Ten-best lists may be silly, but denying their uses and pleasures always struck me as sillier. And so, with the year half over, here are my favorite new movies of 2023 so far, listed in some semblance of alphabetical order (in some cases, I’ve paired two movies that seem to be in conversation with each other). As ever, I’m astonished by the range of good and even great movies I’ve seen already, and excited for the many more still to come:
‘De Humani Corporis Fabrica’
A cinematic shock to the senses, this latest work from the documentary filmmakers Lucien Castaing-Taylor and Véréna Paravel (“Leviathan,” “Caniba”) deservedly won the Douglas Edwards Experimental Film Award from the Los Angeles Film Critics Association.
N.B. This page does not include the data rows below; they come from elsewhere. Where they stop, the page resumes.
Lemma live_zero s : live s = 0%nat <-> forall w, at_ s w = Done.
Proof.
  unfold live. rewrite length_zero_iff_nil. split.
  - intros H w. destruct (decide (at_ s w = Done)) as [|Hn]; [done|].
    assert (w ∈ filter (fun w => at_ s w <> Done) workers) as Hin by (apply list_elem_of_filter; auto using workers_complete).
    rewrite H in Hin. now apply elem_of_nil in Hin.
  - intros H. apply elem_of_nil_inv. intros w [Hw _]%list_elem_of_filter. apply Hw, H.
Qed.

(** C16: a worker that is wedged keeps the tunnel from ever shutting down.
    The data channel delivering a packet to an application that has stopped
    reading, the key worker announcing keys and the TLS worker reporting a
    failure after [StartTUN] has given up, the receiver announcing a packet
    when the sender has ended and the channel is full: none of these sends is
    in a select with the shutdown channel, so whatever happens afterwards the
    wait for the workers, and with it [TUN.Close], does not return. *)
Theorem wedged_close_hangs s w evs s' :
  wedged s w -> steps s evs = Some s' -> closeReturns s' = false.
Proof.
  intros Hw Hr. destruct (wedged_steps _ _ _ _ Hr Hw) as [Hw' _].
  apply bool_decide_eq_false. intros Hz. pose proof (proj1 (live_zero s') Hz w) as Hd.
  unfold wedged in Hw'. now rewrite Hd in Hw'.
Qed.

(** The handshake up to the keys, and a data packet that arrives while the
    application is not reading. *)
Definition handshake : list event :=
  [Take LHardReset 0; Hand MuxUp LMuxerToNetwork 0 0; ConnWritten;
   ConnRead; Hand NioUp LNetworkToMuxer 0 1; Hand MuxUp LMuxerToReliable 1 1; Put RelUp LIncomingSeen 0;
   Put MuxUp LNotifyTLS 0; Take LNotifyTLS 1; TLSWrite 1; Hand CtrlDown LControlToReliable 0 0;
   TLSKey; Take LKeyUp 1; StartReady].

Definition dataArrives : list event := [ConnRead; Hand NioUp LNetworkToMuxer 0 2; Hand MuxUp LMuxerToData 0 1].

(** The application closes the tunnel at that moment; everybody else ends. *)
Definition closing : list event :=
  [AppClose; ConnFail NioUp] ++
  map Exit [NioDown; MuxUp; MuxDown; RelUp; RelDown; CtrlUp; CtrlDown; DataDown; KeyWorker; TLSWorker].

Lemma wedged_close_hangs_witness :
  exists s s', steps started (handshake ++ dataArrives ++ [AppClose]) = Some s /\ wedged s DataUp /\
    steps s (drop 1 closing) = Some s' /\ live s' = 1%nat /\ closeReturns s' = false.
Proof.
  destruct (steps started (handshake ++ dataArrives ++ [AppClose])) as [s|] eqn:E; [|vm_compute in E; discriminate E].
  destruct (steps s (drop 1 closing)) as [s'|] eqn:E';
    [|vm_compute in E; injection E as <-; vm_compute in E'; discriminate E'].
  assert (wedged s DataUp) as Hw by (vm_compute in E; injection E as <-; vm_compute; auto).
  exists s, s'. split; [done|]. split; [exact Hw|]. split; [done|].
  split; [vm_compute in E; injection E as <-; vm_compute in E'; injection E' as <-; reflexivity|].
  apply (wedged_close_hangs s DataUp (drop 1 closing) s' Hw E').
Defined.

(** ** An orderly shutdown *)

(** The sends that the shutdown does not interrupt. *)
Definition fourSends : list (worker * link) :=
  [(DataUp, LTunUp); (KeyWorker, LReady); (TLSWorker, LFailure); (RelUp, LIncomingSeen)].

(** No worker is in one of them. *)
Definition noneInFourSends (s : sys) : Prop := forall w l, at_ s w = Sending l -> (w, l) ∉ fourSends.

(** The points at which a worker can be. *)
Definition pointsOf (w : worker) : list point :=
  match w with
  | NioUp => [OnConn; Sending LNetworkToMuxer]
  | NioDown => [Home; OnConn]
  | MuxUp => [Home; Sending LMuxerToNetwork; Sending LMuxerToReliable; Sending LMuxerToData; Sending LNotifyTLS]
  | MuxDown => [Home; Sending LMuxerToNetwork]
  | RelUp => [Home; Sending LIncomingSeen; Sending LReliableToControl]
  | RelDown => [Home; Sending LDataOrControlToMuxer]
  | CtrlUp => [Home; Sending LNotifyTLS; Sending LTLSRecordUp]
  | CtrlDown => [Home; Sending LControlToReliable]
  | DataUp => [Home; Sending LTunUp]
  | DataDown => [Home; Sending LDataOrControlToMuxer]
  | KeyWorker => [Home; Sending LReady]
  | TLSWorker => [Home; Handshake; Sending LFailure]
  end ++ [Done].

Definition placed (s : sys) : Prop := forall w, at_ s w ∈ pointsOf w.

Lemma Forall_points (P : point -> Prop) `{!forall p, Decision (P p)} (l : list point) i p :
  bool_decide (Forall P l) = true -> l !! i = Some p -> P p.
Proof. intros Hall%bool_decide_eq_true Hl. by eapply Forall_lookup_1. Qed.

Lemma afterSend_points w l i p : afterSend w l !! i = Some p -> p ∈ pointsOf w.
Proof. apply (Forall_points (fun p => p ∈ pointsOf w)). destruct w, l; reflexivity. Qed.

Lemma onReceive_points w l i p : receiver l = Some w -> onReceive l !! i = Some p -> p ∈ pointsOf w.
Proof. intros Hr. apply (Forall_points (fun p => p ∈ pointsOf w)). destruct l; try discriminate Hr; injection Hr as <-; reflexivity. Qed.

Lemma shutdownCase_points w p q : shutdownCase (codeOf w) p = Some q -> q ∈ pointsOf w.
Proof. destruct w, p as [|[]| | |]; cbn; intros [= <-]; set_solver. Qed.

Lemma done_point w : Done ∈ pointsOf w.
Proof. destruct w; set_solver. Qed.

Lemma placed_goTo w p s : placed s -> p ∈ pointsOf w -> placed (goTo w p s).
Proof. intros Hs Hp w'. rewrite goTo_at. by case_decide as E; [rewrite E|]. Qed.

Lemma placed_step s ev s' : step s ev = Some s' -> placed s -> placed s'.
Proof.
  intros H Hs. destruct ev; step_inv H; try exact Hs;
    lazymatch goal with
    | |- placed (goTo _ _ (goTo _ _ _)) => apply placed_goTo; [apply placed_goTo|]
    | |- placed (goTo _ _ _) => apply placed_goTo
    | |- placed (mkSys _ _ _ _ _ _ _) => refine (placed_goTo _ _ s Hs _)
    end;
    try solve [exact Hs | by eapply afterSend_points | by eapply onReceive_points | eapply onReceive_points; [|eassumption]; reflexivity
              | by eapply shutdownCase_points | apply done_point | cbn; set_solver].
Qed.

Lemma placed_steps evs s : steps started evs = Some s -> placed s.
Proof.
  assert (placed started) as H0 by (intros []; set_solver). revert H0. generalize started.
  induction evs as [|ev evs IH]; intros s0 H0; cbn [steps]; [by intros [= <-]|].
  destruct (step s0 ev) as [s1|] eqn:E; [|done]. by apply IH, (placed_step s0 ev).
Qed.

(** A worker takes the shutdown case of the select it is at, or the call that
    it makes on the connection fails. *)
Definition ends (ev : event) : bool := match ev with Exit _ | ConnFail _ => true | _ => false end.

(** How many such steps a worker has before it. *)
Definition rank (p : point) : nat :=
  match p with Done => 0 | Home | OnConn => 1 | Sending _ | Handshake => 2 end.
Definition total (s : sys) : nat := sum_list_with (fun w => rank (at_ s w)) workers.

Lemma total_bound s : (total s <= 24)%nat.
Proof.
  change 24%nat with (2 * length workers)%nat. unfold total.
  induction workers as [|w l IH]; cbn [sum_list_with length]; [lia|].
  assert (rank (at_ s w) <= 2)%nat by (destruct (at_ s w); cbn; lia). lia.
Qed.

Lemma total_goTo w p s : (total (goTo w p s) + rank (at_ s w) = total s + rank p)%nat.
Proof. unfold total, workers. cbn [sum_list_with]. rewrite !goTo_at. destruct w; repeat (case_decide; try congruence); lia. Qed.

Lemma shutdownCase_rank w p q : shutdownCase (codeOf w) p = Some q -> (rank q < rank p)%nat.
Proof. destruct w, p as [|[]| | |]; cbn; intros [= <-]; cbn; lia. Qed.

Lemma ends_step s ev s' :
  ends ev = true -> step s ev = Some s' ->
  (total s' < total s)%nat /\ (down s = true -> down s' = true) /\ (noneInFourSends s -> noneInFourSends s').
Proof.
  assert (forall w p, (rank p < rank (at_ s w))%nat -> (forall l, p <> Sending l) ->
    (total (goTo w p s) < total s)%nat /\ (down s = true -> down (goTo w p s) = true) /\
    (noneInFourSends s -> noneInFourSends (goTo w p s))) as Hgo.
  { intros w p Hr Hp. pose proof (total_goTo w p s). split; [lia|]. split; [cbn; by intros ->|].
    intros Hn w' l. rewrite goTo_at. case_decide; [intros E; by apply Hp in E | apply Hn]. }
  intros He H. destruct ev; try discriminate He; step_inv H; apply Hgo.
  - by eapply shutdownCase_rank.
  - intros l ->. apply shutdownCase_rank in Heqo. destruct (at_ s w); cbn in Heqo; lia.
  - match goal with E : at_ s w = OnConn |- _ => rewrite E end. cbn. lia.
  - done.
Qed.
But don’t let that — or the movie’s many unblinking, up-close scenes of human surgery — scare you off. More than just an endoscopic-horror tour de force, it’s also a deeply moving portrait of medical experts in action, reminiscent of Frederick Wiseman in its understanding of the agony and the necessity of human work. (“De Humani Corporis Fabrica” is still playing in select U.S. theaters.)
‘The Eight Mountains’
Two boyhood friends are torn apart, then fatefully reunite years later, in this superbly acted (by Luca Marinelli and Alessandro Borghi) and soaringly beautiful adaptation of Paolo Cognetti’s 2016 bestseller. The Italian Alps scenery is glorious, of course, but it’s to the credit of the directors Felix van Groeningen and Charlotte Vandermeersch that they present their mountainous landscapes as more than mere eye candy. At the heart of this decades-spanning love story is a bone-deep understanding of the deeply personal bonds we forge with our surroundings, and also the ones we try — and often fail — to move on from.
‘Other People’s Children’
It may begin with a shot of the Eiffel Tower at night, but Rebecca Zlotowski’s sneakily affecting Parisian romance subsequently sidesteps every cliché as it draws us into the life of a schoolteacher who becomes close to her lover’s 4-year-old daughter. The movie’s exquisitely tender truths flow directly from the lead performance of Virginie Efira, one of the finest European actors at the moment (she won a César for her work in the just-released “Revoir Paris”), but they also flow from an understated awareness of how life’s sharpest cruelties go hand-in-hand with its sweetest graces.